The corporate slowdown has hit hard, he said. "Caterpillar has been a strong partner but everyone has cut back. Every business has felt it," said LoMonaco.
Despite recent hotel growth in the area, the Peoria lodging industry isn't saturated, said Rick Edwards, who is chairman of the board of the Peoria Area Convention and Visitors Bureau. "With the expansion of the Civic Center's exhibit space, business will pick up again when the economy rebounds," he said.
"It's extremely competitive as Peoria looks for business along with other convention centers. Many places have lowered rates as a result. We're sure looking for an uptick," said Edwards, who has been acting director of the bureau since the resignation in late September of former director Brent Lonteen.
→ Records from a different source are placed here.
(* ===== verification/TldSafeLink.v ===== *)
(** * TldSafeLink: what is read can be written

    The end of the argument of TldSafeRead: [capsule_read]
    (tld/src/adt/capsule.c) on any input, and the fact that the states it
    leaves are [ready] for [capsule_write], whose output the linker can read
    again. *)
From stdpp Require Import base list list_numbers numbers.
From Stdlib Require Import ZArith Lia.
From S2P Require Import Prelude Codec ExdsString ExdsError TldNameKey TldIO TldIOSpec HashTable TldNames.
From S2P Require Import TldRename TldNameTable TldShapes TldShapesSpec TldCapsule TldCapsuleSpec TldUsage TldRead TldReadUnits TldReadBack.
From S2P Require Import TldSafeState TldUnitSets TldSafeRead.

Section Link.
Context {known : Z -> nat -> Prop}.
Variable junk : nat -> Z.
Variable junk_nstring : nat -> NStringT.
Variable device : Prop.
Variable ps : list nat.
Variable tld : nat.
Variable tld2 : option nat.

Abbreviation safe_link := (safe_link (linking_tables known) device ps tld tld2).

Lemma capsule_read_ok c capsule l :
  (forall u v c, known u c -> known (Z.lor u v) c) ->
  (forall u v, has v U_DEFD || has v U_MULT = true -> known (Z.lor u v) capsule) ->
  safe_link c (setup junk l) ->
  match capsule_read junk junk_nstring capsule l with
  | (l', Ok complete) => later_link (setup junk l) l' /\
      if (complete : bool) then safe_link c l' /\ capsule_major_version (l_statics l') <> 0
      else l_serious l' = true /\ exists c', safe_link c' l'
  | (l', Throw Stop) => exhausted l'
  | (l', Throw Fatal_error) => too_many (l_errors l')
  | (_, Throw (XX_tdf (XX_bistream_read_error _))) => device
  | (_, Throw _) => False
  end.
Proof.
  intros Hmore Hnew Hl. pose proof (capsule_read_body_safe junk junk_nstring device ps tld tld2 known capsule Hmore Hnew c _ Hl) as H.
  unfold capsule_read, setup in *. destruct (capsule_setup junk (l_statics l) (l_units l)) as [g units].
  destruct (capsule_read_body junk junk_nstring capsule _) as [l' [[]|e]]; [tauto|].
  destruct H as [[Hc Hlt] He]. cbn in He. destruct e as [| |[]| | |]; tauto.
Qed.

(** ** Shapes that can be written, and read again *)

Lemma iter_nodup t : wf_table t -> NoDup (name_table_iter t).
Proof.
  intros (_ & _ & Hp & _). unfold name_table_iter. apply list.NoDup_filter. change (NoDup (ht_entries (nt_contents t)).*2).
  rewrite Hp. apply NoDup_seq.
Qed.

Lemma view_ids_nodup t ps' :
  (forall p p' d d', get_direct t p = Some d -> get_direct t p' = Some d' -> id d = id d' -> p = p') ->
  NoDup ps' -> NoDup ((fun v => id v.2) <$> omap (name_view t) ps').
Proof.
  intros Hinj Hnd. induction Hnd as [|p l Hni Hnd IH]; [constructor|]. cbn.
  destruct (name_view t p) as [[k d]|] eqn:E; [|exact IH]. cbn. constructor; [|exact IH].
  intros Hin. apply list_elem_of_fmap in Hin as ([k' d'] & Eid & Hin). cbn in Eid.
  apply list_elem_of_omap in Hin as (q & Hq & Eq). apply Hni.
  destruct (name_view_inv _ _ _ _ E) as [Hd _]. destruct (name_view_inv _ _ _ _ Eq) as [Hd' _].
  by rewrite (Hinj p q d d' Hd Hd' Eid).
Qed.

Lemma bounded_ids l n : 0 <= n -> NoDup l -> Forall (fun v => 0 <= v < n) l -> Z.of_nat (length l) <= n.
Proof.
  intros Hn Hnd Hl. assert (l ⊆+ seqZ 0 n) as Hsub.
  { apply list.NoDup_submseteq; [exact Hnd|]. intros v Hv. rewrite Forall_forall in Hl. apply elem_of_seqZ. specialize (Hl v (proj1 (list_elem_of_In _ _) Hv)). lia. }
  pose proof (submseteq_length _ _ Hsub) as H. rewrite length_seqZ in H. lia.
Qed.

Lemma sublist_ids_nodup (l l' : list (NameKeyT * DirectT)) :
  l `sublist_of` l' -> NoDup ((fun v => id v.2) <$> l') -> NoDup ((fun v => id v.2) <$> l).
Proof.
  intros H Hnd. assert (((fun v : NameKeyT * DirectT => id v.2) <$> l) `sublist_of` ((fun v => id v.2) <$> l')) as Hs.
  { clear Hnd. induction H; cbn; [apply sublist_nil|by apply sublist_skip|by apply sublist_cons]. }
  by eapply sublist_NoDup.
Qed.

Lemma names_fit tk s : safe_shape tk s ->
  Forall (fun v => ok_key v.1 /\ 0 <= id v.2 < id_count s) (names_of (se_names s)) /\
  Forall (fun v => tk_legal tk (se_key s) v.2) (names_of (se_names s)) /\ NoDup ((fun v => id v.2) <$> names_of (se_names s)).
Proof.
  intros [[(rs & (Hdone & (Hlt & Hinj & _) & _) & _) _] _ Hkeys Hlg]. unfold names_of. split; [|split].
  - apply Forall_forall. intros [k d] Hin%list_elem_of_In. apply list_elem_of_omap in Hin as (p & _ & E).
    destruct (name_view_inv _ _ _ _ E) as [Hd Hk]. split; [by eapply Hkeys|by apply (Hlt p)].
  - apply Forall_forall. intros [k d] Hin%list_elem_of_In. apply list_elem_of_omap in Hin as (p & _ & E).
    destruct (name_view_inv _ _ _ _ E) as [Hd _]. by apply (Hlg p d).
  - apply view_ids_nodup; [exact Hinj|]. apply iter_nodup, Hdone.
Qed.

(** There are no more names than identifiers. *)
Lemma names_count tk s (l : list (NameKeyT * DirectT)) : safe_shape tk s -> l `sublist_of` names_of (se_names s) ->
  0 <= id_count s <= UINT_MAX /\ NoDup ((fun v => id v.2) <$> l) /\ Z.of_nat (length l) <= id_count s.
Proof.
  intros Hs Hsub. destruct (names_fit tk s Hs) as (Hn & _ & Hnd). pose proof (ss_good _ _ Hs) as [(rs & (_ & _ & Hc) & _) _].
  pose proof (sublist_ids_nodup _ _ Hsub Hnd) as Hvn. split; [exact Hc|]. split; [exact Hvn|].
  pose proof (bounded_ids _ (id_count s) ltac:(lia) Hvn) as Hb. rewrite length_fmap in Hb. apply Hb. apply Forall_fmap.
  rewrite Forall_forall in *. intros v Hv. apply Hn, list_elem_of_In. eapply elem_of_sublist, Hsub. by apply list_elem_of_In.
Qed.

Lemma safe_readable s : safe_shape (linking_tables known) s -> readable s.
Proof.
  intros Hs. destruct (names_fit _ s Hs) as (Hn & Hu & _).
  assert (visible (se_names s) `sublist_of` names_of (se_names s)) as Hsub by apply sublist_filter.
  destruct (names_count _ s _ Hs Hsub) as (Hc & Hvn & Hb).
  assert (forall P : NameKeyT * DirectT -> Prop, Forall P (names_of (se_names s)) -> Forall P (visible (se_names s))) as Hall.
  { intros P. rewrite !Forall_forall. intros H v Hv%list_elem_of_In. apply list_elem_of_filter in Hv as [_ Hv].
    by apply H, list_elem_of_In. }
  assert (Forall (fun v => ok_key v.1 /\ 0 <= id v.2 < id_count s) (visible (se_names s))) as Hv.
  { by apply Hall. }
  constructor; [apply Hs|exact Hc|exact Hv|exact Hvn|unfold is_unsigned, UINT_MAX, UINT_BITS in *; lia|].
  apply Hall. eapply Forall_impl; [|exact Hu]. intros v. apply proj1.
Qed.

Lemma safe_ok_shape s : safe_shape (linking_tables known) s -> ok_shape s.
Proof.
  intros Hs. destruct (safe_readable s Hs) as [Hk Hid _ _ Hc _]. destruct (names_fit _ s Hs) as (Hn & _).
  constructor; [exact Hk|exact Hid| |unfold is_unsigned in Hc; lia].
  eapply Forall_impl; [|exact Hn]. intros v [H1 H2]. split; [exact H1|lia].
Qed.

Lemma shapes_of_elem t s : s ∈ shapes_of t -> exists p, st_entries t !! p = Some s.
Proof. intros Hs. apply list_elem_of_omap in Hs as (p & _ & Hp). eauto. Qed.

Lemma safe_shapes_all t (P : ShapeEntryT -> Prop) : safe_shapes (linking_tables known) t -> (forall s, safe_shape (linking_tables known) s -> P s) -> Forall P (shapes_of t).
Proof.
  intros Ht HP. apply Forall_forall. intros s Hs%list_elem_of_In. destruct (shapes_of_elem t s Hs) as [p Hp].
  apply HP. by eapply (sh_all _ _ Ht).
Qed.

(** ** Units *)

Lemma safe_map_ok t mt : safe_map t mt -> ok_map mt.
Proof.
  intros [H1 H2 H3 _]. split; [exact H2|]. intros k m E. apply (ht_get_value _ _ _ H1) in E.
  apply list_elem_of_fmap in E as ([k' m'] & -> & Hin). destruct (H3 k' m' Hin) as (e & Ee & _). by eapply lookup_lt_Some.
Qed.

Lemma safe_unit_ok t u : safe_unit t u -> ok_unit u.
Proof. intros [Hc Hm]. split; [exact Hc|]. destruct (map_table u); [by eapply safe_map_ok|exact I]. Qed.

Lemma safe_unit_known t u : safe_shapes (linking_tables known) t -> safe_unit t u -> known_unit t u.
Proof.
  intros Ht [_ Hm]. unfold known_unit. destruct (map_table u) as [mt|]; [|exact I]. destruct Hm as [_ _ H3 H4].
  intros m Hm. apply list_elem_of_fmap in Hm as ([k m'] & -> & Hin). destruct (H3 k m' Hin) as (e & Ee & _).
  exists e. split; [exact Ee|]. intros _. apply (has_shape_get _ _ _ Ht). exact (Forall_lookup_1 _ _ _ _ H4 Ee).
Qed.

Lemma safe_unit_legal t u : safe_shapes (linking_tables known) t -> safe_unit t u -> unit_legal t u -> legal_unit (shapes_of t) u.
Proof.
  intros Ht Hu Hlg. split; [by eapply safe_unit_ok|]. destruct Hu as [_ Hm]. unfold unit_legal in Hlg.
  destruct (map_table u) as [mt|]; [|exact I]. destruct Hm as [H1 H2 H3 H4]. apply Forall_forall. intros s Hs%list_elem_of_In.
  destruct (shapes_of_elem t s Hs) as [p Hp]. unfold legal_links, map_links, map_find.
  destruct (map_table_get mt (se_key s)) as [m|] eqn:E; [|constructor].
  apply ht_get_elem in E; [|exact H1|apply (ss_key _ _ (sh_all _ _ Ht _ _ Hp))]. destruct (H3 _ _ E) as (e & Ee & Ek).
  cbn [mbind option_bind]. rewrite Ee. cbn. pose proof (Forall_lookup_1 _ _ _ _ Hlg Ee) as He.
  eapply Forall_impl; [|exact He]. intros k Hk. by apply (Hk p s).
Qed.

(** ** The linker when it writes *)

(** What the format bounds: the numbers of shapes and of units, and the size of the linker information. *)
Record fits (l : LinkT) : Prop := {
  fits_shapes : Z.of_nat (length (st_entries (l_shapes l))) < 2 ^ 32;
  fits_size : Z.of_nat (2 + sum_list_with (fun s => sum_list_with name_nibbles (visible (se_names s))) (shapes_of (l_shapes l))) < 2 ^ 32;
  fits_units p e : ut_entries (l_units l) !! p = Some e -> is_unsigned (Z.of_nat (length (ue_units e)))
}.

(** The unit sets. *)
Record sets_fit : Prop := {
  sf_nodup : NoDup ps;
  sf_tld : tld ∈ ps;
  sf_count : Z.of_nat (length ps) + 1 < 2 ^ 32
}.

Lemma units_of_entry units p e u :
  ut_entries units !! p = Some e -> u ∈ ue_units e -> exists i, unit_of units p i = Some u.
Proof. intros E Hu. apply list_elem_of_lookup in Hu as [i Hi]. exists i. unfold unit_of. by rewrite E. Qed.

Lemma safe_link_ready c l :
  sets_fit -> safe_link c l -> capsule_major_version (l_statics l) <> 0 -> fits l ->
  ready (l_statics l) (l_units l) (l_shapes l) ps tld.
Proof.
  intros [Hnd Htld Hcount] [_ [Hv Hmi _ Hsets Het _] Ht Hun] Hver [Hf1 Hf2 Hf3].
  destruct (Hun I) as [_ Hiter Hte _ Hent Hu _]. constructor.
  - split; [|exact Hmi]. destruct Hv; [contradiction|assumption].
  - split; [|exact Hf1]. split; [apply (sh_good _ _ Ht)|]. apply safe_shapes_all; [exact Ht|apply safe_ok_shape].
  - exact Hf2.
  - by apply Hsets.
  - split; [by apply Het|]. split; [exact Htld|]. destruct (Hent tld Htld) as (e & Ee & _). unfold entry_at. rewrite Ee. cbn. by apply Hte.
  - split; [exact Hnd|]. split; [exact Hiter|exact Hcount].
  - intros p Hp. destruct (Hent p Hp) as (e & Ee & Hk). exists e. split; [exact Ee|]. split; [exact Hk|].
    split; [|split; [|by eapply Hf3]]; apply Forall_forall; intros u Hin%list_elem_of_In;
      destruct (units_of_entry _ _ _ _ Ee Hin) as [i Hi].
    + by eapply safe_unit_ok, Hu.
    + eapply safe_unit_known; [exact Ht|by eapply Hu].
Qed.

Lemma safe_link_readable l : safe_link [] l -> readable_state (l_units l) (l_shapes l) ps.
Proof.
  intros [_ _ Ht Hun]. destruct (Hun I) as [_ _ _ _ Hent Hu Hlg]. constructor; [apply safe_shapes_all; [exact Ht|apply safe_readable]|].
  intros p Hp. destruct (Hent p Hp) as (e & Ee & _). unfold entry_at. rewrite Ee. cbn.
  apply Forall_forall. intros u Hin%list_elem_of_In. destruct (units_of_entry _ _ _ _ Ee Hin) as [i Hi].
  apply safe_unit_legal; [exact Ht|by eapply Hu|]. destruct (Hlg p i u Hi) as [H|H]; [inversion H|exact H].
Qed.
End Link.

(** ** The start *)

Lemma start_sets_fit names tld tld2 : unit_sets_checked names tld tld2 -> sets_fit (seq 0 (length names)) tld.
Proof.
  intros Hc. constructor; [apply NoDup_seq| |rewrite length_seq; apply Hc].
  apply elem_of_seq. pose proof (start_tld Hc). lia.
Qed.

(** Before the first capsule is read. *)
Lemma start_link_safe known junk device names tld tld2 g r t b :
  unit_sets_checked names tld tld2 -> capsule_setup junk g unit_table_create = set_up names tld tld2 ->
  safe_reader device r -> safe_shapes (linking_tables known) t -> quiet b ->
  safe_link (linking_tables known) device (seq 0 (length names)) tld tld2 [] (setup junk (Link r g unit_table_create t b)).
Proof.
  intros Hc Eg Hr Ht Hb. unfold setup. cbn [l_statics l_units]. rewrite Eg. destruct (set_up names tld tld2) as [g1 units] eqn:E.
  constructor; cbn [l_reader l_statics l_shapes l_units]; [exact Hr| |exact Ht| |exact Hb].
  - pose proof (start_statics Hc (linking_tables known)) as H. by rewrite E in H.
  - intros _. pose proof (start_units_safe Hc t) as H. by rewrite E in H.
Qed.

Lemma no_shapes_safe tk : safe_shapes tk shape_table_create.
Proof.
  constructor; [constructor; [apply shape_table_create_wf|intros p s H; discriminate|discriminate|discriminate]|].
  intros p s H. discriminate.
Qed.

(** Setting up again changes nothing. *)
Lemma setup_safe known junk device ps tld tld2 c l : safe_link (linking_tables known) device ps tld tld2 c l -> setup junk l = l.
Proof.
  intros [_ [_ _ Hs _ _ _] _ _ _]. unfold setup, capsule_setup. rewrite (Hs I). by destruct l.
Qed.

Lemma open_stream_safe (device : Prop) data name byte :
  Forall (fun o => from_option is_byte device o) data -> safe_reader device (tdf_reader_open data name byte).
Proof. intros H. split; [exact H|discriminate]. Qed.


(** A capsule cut off in its header, from a device that fails. *)
Definition torn_capsule : list (option Z) := Some <$> [84; 68; 70; 67; 68].

Definition torn_linker : LinkT :=
  Link (tdf_reader_open (torn_capsule ++ [None]) [] 0) initial_statics unit_table_create shape_table_create initial_reports.

Lemma torn_linker_safe : safe_link linker_tables True (seq 0 12) 0 (Some 1%nat) [] (setup (fun _ => 0) torn_linker).
Proof.
  apply (start_link_safe _ _ _ default_names); [apply default_checked|apply initial_set_up| |apply no_shapes_safe|reflexivity]. apply open_stream_safe.
  change (torn_capsule ++ [None]) with [Some 84; Some 68; Some 70; Some 67; Some 68; None].
  repeat constructor; unfold is_byte; cbn; lia.
Qed.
Edwards said a new permanent director could be named as early as this week.
Also looking for an upturn is Kathi Williams, the sales director at the Grand Hotel, 4400 Brandywine Drive, a hotel that dropped its affiliation with the Ramada chain last year.
"We haven't really seen a significant decline in bookings since we dropped the Ramada name but it's all about being in survival mode," she said.
Operating a 240-room, full-service hotel without a national chain to provide marketing support is a challenge, but the hotel has plenty to offer, said Williams.
"I can attract a conference that needs meeting space. We have our atrium and conference center to sell," she said.
While waiting for an economic rebound, Qureshi said one of the biggest challenges is to keep hotel staff motivated during hard times.
"It's up to us to keep things going," he said.